Task description:
Give back only the lines in the records below from the one with "Definition getResourcePath (c" to the one with "end) (ww_Dependencies item).", both inclusive, word for word.

Input material:

(* ===== verification/Backup.v ===== *)
(** * Backup: pkg/backup (command.go, command_options.go, resource_writer.go) and pipeline/writer.go

    The backup command: which workload types it goes through, what it writes
    where, its dry run, and the loop of pipelines.  Writing happens in a monad
    over the history of system calls; how each call ends is a function of that
    history ([env]), so the theorems hold for every file system.  The YAML
    marshaller and gojq are parameters; the verbose progress lines of the
    concurrent stages are not modelled. *)
From Stdlib Require Import Ascii.
From S2P Require Import Prelude FilePath Errors Client Version DepsCheck BackupDeps Pipeline.
Open Scope string_scope.
Open Scope Z_scope.
Open Scope go_scope.

Definition DefaultTimeout : Z := 10 * 60 * second.

(** constants.go *)
Definition DefaultWorkloadTypes : list string :=
  ["notebooks.kubeflow.org";
   "datasciencepipelinesapplications.datasciencepipelinesapplications.opendatahub.io"].
Definition DefaultStripFields : list string :=
  [".status"; ".metadata.generation"; ".metadata.resourceVersion"; ".metadata.uid"; ".metadata.creationTimestamp";
   ".metadata.managedFields"; ".metadata.selfLink";
   ".metadata.annotations." +:+ dquote +:+ "kubectl.kubernetes.io/last-applied-configuration" +:+ dquote].

(** ** The command and its options *)
Record Command := mkCommand {
  c_OutputDir : string;
  c_StripFields : list string;
  c_Includes : list string;
  c_Excludes : list string;
  c_MaxWorkers : Z;
  c_Dependencies : bool;
  c_DryRun : bool;
  c_Verbose : bool;
  c_Timeout : Z;
}.

Definition maxWorkersLimit : Z := 20.
(** [Complete], after the client has been built; [NumCPU] is the runtime's. *)
Definition Complete (NumCPU : Z) (c : Command) : Command :=
  mkCommand (c_OutputDir c)
    (DefaultStripFields ++ c_StripFields c)%list
    (match c_Includes c with [] => DefaultWorkloadTypes | l => l end)
    (c_Excludes c)
    (if c_MaxWorkers c =? 0 then (if maxWorkersLimit <? NumCPU then maxWorkersLimit else NumCPU) else c_MaxWorkers c)
    (c_Dependencies c) (c_DryRun c) (c_DryRun c || c_Verbose c) (c_Timeout c).

Definition Validate (c : Command) : res go_error () :=
  if c_Timeout c <=? 0 then Err (EString "timeout must be greater than 0") else Ok ().

(** [strings.SplitN(s, sep, 2)] for a one-byte separator. *)
Fixpoint split_first (sep : Ascii.ascii) (s : string) : string * option string :=
  match s with
  | EmptyString => ("", None)
  | String a s' =>
      if Ascii.eqb a sep then ("", Some s')
      else let '(first, rest) := split_first sep s' in (String a first, rest)
  end.

Definition parseGVRString (s : string) : GVR :=
  match split_first dot s with
  | (resource, None) => mkGVR "" "v1" resource
  | (resource, Some group) => mkGVR group "v1" resource
  end.

(** [GroupResource().String()], which is also the prefix of the file names. *)
Definition group_resource (g : GVR) : string :=
  if String.eqb (g_Group g) "" then g_Resource g else g_Resource g +:+ "." +:+ g_Group g.

Definition resolveWorkloadGVRs (c : Command) : list GVR :=
  let excludeSet : gset string := list_to_set (map (λ s, group_resource (parseGVRString s)) (c_Excludes c)) in
  List.filter (λ g, bool_decide (group_resource g ∉ excludeSet)) (map parseGVRString (c_Includes c)).

(** ** System calls *)
Inductive io_op :=
| OpMkdirAll (path : string)
| OpWriteFile (path data : string)
| OpStdout (text : string)
| OpErrout (text : string).           (* IO.Errorf *)

Definition history := list io_op.
Definition IO (A : Type) := history → res go_error A * history.
Definition io_ret {A} (a : A) : IO A := λ h, (Ok a, h).
Definition io_lift {A} (r : res go_error A) : IO A := λ h, (r, h).
Definition io_bind {A B} (m : IO A) (k : A → IO B) : IO B := λ h,
  match m h with
  | (Ok a, h') => k a h'
  | (Err e, h') => (Err e, h')
  | (Panic s, h') => (Panic s, h')
  end.
Definition io_wrap {A} (prefix : string) (m : IO A) : IO A := λ h,
  let '(r, h') := m h in (res_map_err (errorf_w prefix) r, h').
Notation "'io!' x := m 'in' k" := (io_bind m (λ x, k))
  (at level 10, x name, m at level 100, k at level 200) : go_scope.
Notation "m ;; k" := (io_bind m (λ _, k)) (at level 100, right associativity) : go_scope.

Section Write.
Context (env : history → io_op → option go_error).
Context (yaml_Marshal : json → res go_error string).
Context `{JQ : GoJq} (go_type : json → string).

Definition perform (op : io_op) : IO () := λ h,
  (match env h op with None => Ok () | Some e => Err e end, (h ++ [op])%list).
(** [IO.Errorf]: an error of the stream is ignored. *)
Definition Errorf (text : string) : IO () := λ h, (Ok (), (h ++ [OpErrout text])%list).

(** ** Stripping (kube/resources.go, jq.go) *)
Definition Transform (obj : json) (expression : string) : res go_error json :=
  match gojq_run obj expression with
  | JqParseError e => Err (errorf_w "failed to parse jq expression" e)
  | JqNoResult => Err (EString "transform returned no result")
  | JqRunError e => Err (errorf_w "transform error" e)
  | JqValue (JObj fields) => Ok (JObj fields)
  | JqValue v => Err (EString ("transform result is not a map: " +:+ go_type v))
  end.

Definition StripFields (obj : json) (fields : list string) : res go_error json :=
  match fields with
  | [] => Ok obj
  | _ => res_map_err (errorf_w "applying JQ transform") (Transform obj ("del(" +:+ join ", " fields +:+ ")"))
  end.

(** ** Writing one resource (resource_writer.go, command.go) *)
Definition namespace_dir (obj : json) : string :=
  if String.eqb (GetNamespace obj) "" then "cluster-scoped" else GetNamespace obj.
Definition file_name (g : GVR) (obj : json) : string := group_resource g +:+ "-" +:+ GetName obj +:+ ".yaml".

Definition writeResourceToDir (dir : string) (g : GVR) (obj : json) : IO () :=
  let filePath := path_Join [dir; file_name g obj] in
  io! data := io_wrap "marshaling to YAML" (io_lift (yaml_Marshal obj)) in
  io_wrap "writing file" (perform (OpWriteFile filePath data)).

Definition WriteResourceFlat := writeResourceToDir.

Definition WriteResourceToFile (outputDir : string) (g : GVR) (obj : json) : IO () :=
  let nsDir := path_Join [outputDir; namespace_dir obj] in
  io_wrap "creating namespace directory" (perform (OpMkdirAll nsDir)) ;;
  writeResourceToDir nsDir g obj.

Definition WriteResourceToStdout (g : GVR) (obj : json) : IO () :=
  io! data := io_wrap "marshaling to YAML" (io_lift (yaml_Marshal obj)) in
  io_wrap "writing separator" (perform (OpStdout ("---" +:+ newline))) ;;
  io_wrap "writing YAML" (perform (OpStdout data)).

Fixpoint WriteResourcesToDir (outputDir : string) (g : GVR) (resources : list json) : IO () :=
  match resources with
  | [] => io_ret ()
  | resource :: rest =>
      io_wrap ("writing resource " +:+ GetName resource) (WriteResourceToFile outputDir g resource) ;;
      WriteResourcesToDir outputDir g rest
  end.

Definition logDryRunResource (c : Command) (g : GVR) (obj : json) : IO () :=
  if String.eqb (c_OutputDir c) "" then
    Errorf ("Would write to stdout: " +:+ GetNamespace obj +:+ "/" +:+ GetName obj +:+ " (" +:+ g_Resource g +:+ ")")
  else Errorf ("Would create: " +:+ path_Join [c_OutputDir c; namespace_dir obj; file_name g obj]).

Definition writeResource (c : Command) (g : GVR) (obj : json) : IO () :=
  io! stripped := io_wrap "stripping fields" (io_lift (StripFields obj (c_StripFields c))) in
  if c_DryRun c then logDryRunResource c g stripped
  else if String.eqb (c_OutputDir c) "" then WriteResourceToStdout g stripped
  else WriteResourceToFile (c_OutputDir c) g stripped.

(** ** The writer stage (pipeline/writer.go) *)
Definition getResourcePath (c : Command) (g : GVR) (obj : json) : string :=
  if String.eqb (c_OutputDir c) "" then
    namespace_dir obj +:+ "/" +:+ GetName obj +:+ " (" +:+ g_Resource g +:+ ")"
  else path_Join [c_OutputDir c; namespace_dir obj; file_name g obj].

(** The resources of an item that are there: dependencies with an error were
    not fetched and are skipped. *)
Definition fetched_deps (item : WorkloadWithDeps) : list (GVR * json) :=
  omap (λ dep, match d_Error dep, d_Resource dep with
               | None, Some resource => Some (d_GVR dep, resource)
               | _, _ => None
               end) (ww_Dependencies item).

Fixpoint write_deps (c : Command) (deps : list (GVR * json)) : IO () :=
  match deps with
  | [] => io_ret ()
  | (g, resource) :: rest => λ h,
      match writeResource c g resource h with
      | (Ok _, h') => write_deps c rest h'
      | (Err err, h') =>
          (Errorf ("  Warning: Failed to write dependency " +:+ GetNamespace resource +:+ "/" +:+ GetName resource +:+
                   ": " +:+ error_string err) ;; write_deps c rest) h'
      | (Panic s, h') => (Panic s, h')
      end
  end.

Fixpoint log_paths (paths : list string) : IO () :=
  match paths with
  | [] => io_ret ()
  | path :: rest => Errorf ("    - " +:+ path) ;; log_paths rest
  end.

Definition dry_run_paths (c : Command) (item : WorkloadWithDeps) : list string :=
  getResourcePath c (ww_GVR item) (ww_Instance item) ::
  map (λ gr, getResourcePath c gr.1 gr.2) (fetched_deps item).

Definition writeWorkloadWithDepsDryRun (c : Command) (item : WorkloadWithDeps) : IO () :=
  Errorf "" ;; Errorf "    Would create:" ;; log_paths (dry_run_paths c item).

Definition writeWorkloadWithDeps (c : Command) (item : WorkloadWithDeps) : IO () :=
  if c_DryRun c then writeWorkloadWithDepsDryRun c item
  else
    io_wrap "writing workload" (writeResource c (ww_GVR item) (ww_Instance item)) ;;
    write_deps c (fetched_deps item).

(** What one item does to the history: [Run] of the writer turns an error into
    a warning. *)
Definition write_item (c : Command) (item : WorkloadWithDeps) (h : history) : history :=
  match writeWorkloadWithDeps c item h with
  | (Ok _, h') => h'
  | (Err err, h') =>
      (h' ++ [OpErrout ("    Warning: Failed to write " +:+ GetNamespace (ww_Instance item) +:+ "/" +:+
                        GetName (ww_Instance item) +:+ ": " +:+ error_string err)])%list
  | (Panic _, h') => h'
  end.
End Write.

(** ** The command (command.go) *)
Section Run.
Context (env : history → io_op → option go_error).
Context (yaml_Marshal : json → res go_error string).
Context `{JQ : GoJq} (go_type : json → string).
(** The cluster: what listing a type answers, and the resolvers. *)
Context (ListResources : GVR → res go_error (list json)) (registry : list Resolver).
Notation write_item := (write_item env yaml_Marshal go_type).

Problem solution:
Definition getResourcePath (c : Command) (g : GVR) (obj : json) : string :=
  if String.eqb (c_OutputDir c) "" then
    namespace_dir obj +:+ "/" +:+ GetName obj +:+ " (" +:+ g_Resource g +:+ ")"
  else path_Join [c_OutputDir c; namespace_dir obj; file_name g obj].

(** The resources of an item that are there: dependencies with an error were
    not fetched and are skipped. *)
Definition fetched_deps (item : WorkloadWithDeps) : list (GVR * json) :=
  omap (λ dep, match d_Error dep, d_Resource dep with
               | None, Some resource => Some (d_GVR dep, resource)
               | _, _ => None
               end) (ww_Dependencies item).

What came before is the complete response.